#### Data for analysis:
────────────────
Definition EthereumFinalityWitness_validate (f : EthereumFinalityWitness) : res DecodeError unit :=
  fail_if ((fw_finalized_beacon_slot f =? 0)
           || bool_decide (fw_ethereum_light_client_digest f = ZERO)
           || bool_decide (fw_finalized_beacon_root f = ZERO)
           || bool_decide (fw_finalized_execution_block f = ZERO)
           || bool_decide (fw_finalized_execution_state_root f = ZERO))
    (InvalidValue "invalid Ethereum finality witness").

#[export] Instance EthereumFinalityWitness_encode : CanonicalEncode EthereumFinalityWitness := fun f =>
  encode_header TAG_ETHEREUM_FINALITY +++ encode (fw_ethereum_light_client_digest f)
  +++ encode (fw_finalized_beacon_slot f) +++ encode (fw_finalized_beacon_root f)
  +++ encode (fw_finalized_execution_block f) +++ encode (fw_finalized_execution_state_root f)
  +++ encode (fw_execution_block_number f) +++ encode (fw_execution_block_timestamp f).

#[export] Instance EthereumFinalityWitness_decode : CanonicalDecode EthereumFinalityWitness :=
  decode_header TAG_ETHEREUM_FINALITY;;
  ethereum_light_client_digest ← Decoder_fixed 32;
  finalized_beacon_slot ← Decoder_u64;
  finalized_beacon_root ← Decoder_fixed 32;
  finalized_execution_block ← Decoder_fixed 32;
  finalized_execution_state_root ← Decoder_fixed 32;
  execution_block_number ← Decoder_u64;
  execution_block_timestamp ← Decoder_u64;
  checked EthereumFinalityWitness_validate
    (MkEthereumFinalityWitness ethereum_light_client_digest finalized_beacon_slot
       finalized_beacon_root finalized_execution_block finalized_execution_state_root
       execution_block_number execution_block_timestamp).

Record MintOutput : Type := MkMintOutput {
  mo_deposit_id : Hash32;
  mo_nonce : u64;
  mo_usdt_amount_micro : u64;
  mo_usdd_amount_base : u64;
  mo_elements_script : bytes
}.

Definition MintOutput_validate (o : MintOutput) : res DecodeError unit :=
  fail_if (bool_decide (mo_deposit_id o = ZERO)) (InvalidValue "zero deposit ID");;
  fail_if ((mo_usdt_amount_micro o =? 0)
           || (MAX_DEPOSIT_AMOUNT_USDT_MICRO <? mo_usdt_amount_micro o)
           || bool_decide (usdt_micro_to_usdd_base (mo_usdt_amount_micro o)
                           <> Some (mo_usdd_amount_base o)))
    (InvalidValue "USDT/USDD conversion mismatch");;
  fail_if ((length (mo_elements_script o) =? 0)%nat
           || (MAX_ELEMENTS_SCRIPT_LENGTH <? length (mo_elements_script o))%nat)
    (InvalidValue "invalid Elements script length").

#[export] Instance MintOutput_encode : CanonicalEncode MintOutput := fun o =>
  encode_header TAG_MINT_OUTPUT +++ encode (mo_deposit_id o) +++ encode (mo_nonce o)
  +++ encode (mo_usdt_amount_micro o) +++ encode (mo_usdd_amount_base o)
  +++ encode (mo_elements_script o).

#[export] Instance MintOutput_decode : CanonicalDecode MintOutput :=
  decode_header TAG_MINT_OUTPUT;;
  deposit_id ← Decoder_fixed 32;
  nonce ← Decoder_u64;
  usdt_amount_micro ← Decoder_u64;
  usdd_amount_base ← Decoder_u64;
  elements_script ← Decoder_bytes;
  checked MintOutput_validate
    (MkMintOutput deposit_id nonce usdt_amount_micro usdd_amount_base elements_script).

Record MintBatch : Type := MkMintBatch {
  mb_first_nonce : u64;
  mb_next_nonce : u64;
  mb_outputs : list MintOutput;
  mb_total_usdt_amount_micro : u64;
  mb_total_usdd_amount_base : u64
}.

(** One iteration of the loop of [validate], on the pair of running totals. *)
Definition MintBatch_validate_step (first_nonce : u64) (offset : nat) (output : MintOutput)
    (totals : u64 * u64) : res DecodeError (u64 * u64) :=
  MintOutput_validate output;;
  expected_nonce ← ok_or (checked_add first_nonce (uint_wrap 64 (Z.of_nat offset)))
    (InvalidValue "batch nonce overflow");
  fail_if (negb (mo_nonce output =? uval expected_nonce))
    (InvalidValue "mint output nonces are not consecutive");;
  usdt_total ← ok_or (checked_add totals.1 (mo_usdt_amount_micro output))
    (InvalidValue "batch USDT total overflow");
  usdd_total ← ok_or (checked_add totals.2 (mo_usdd_amount_base output))
    (InvalidValue "batch USDD total overflow");
  Ok (usdt_total, usdd_total).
────────────────
#### Problem description:
Give back precisely the lines above that start at the line containing "Record MintBatch : Type" and end at the line containing "(** One iteration", inclusive. No other lines belong in the output.

#### Response to this task:
Record MintBatch : Type := MkMintBatch {
  mb_first_nonce : u64;
  mb_next_nonce : u64;
  mb_outputs : list MintOutput;
  mb_total_usdt_amount_micro : u64;
  mb_total_usdd_amount_base : u64
}.

(** One iteration of the loop of [validate], on the pair of running totals. *)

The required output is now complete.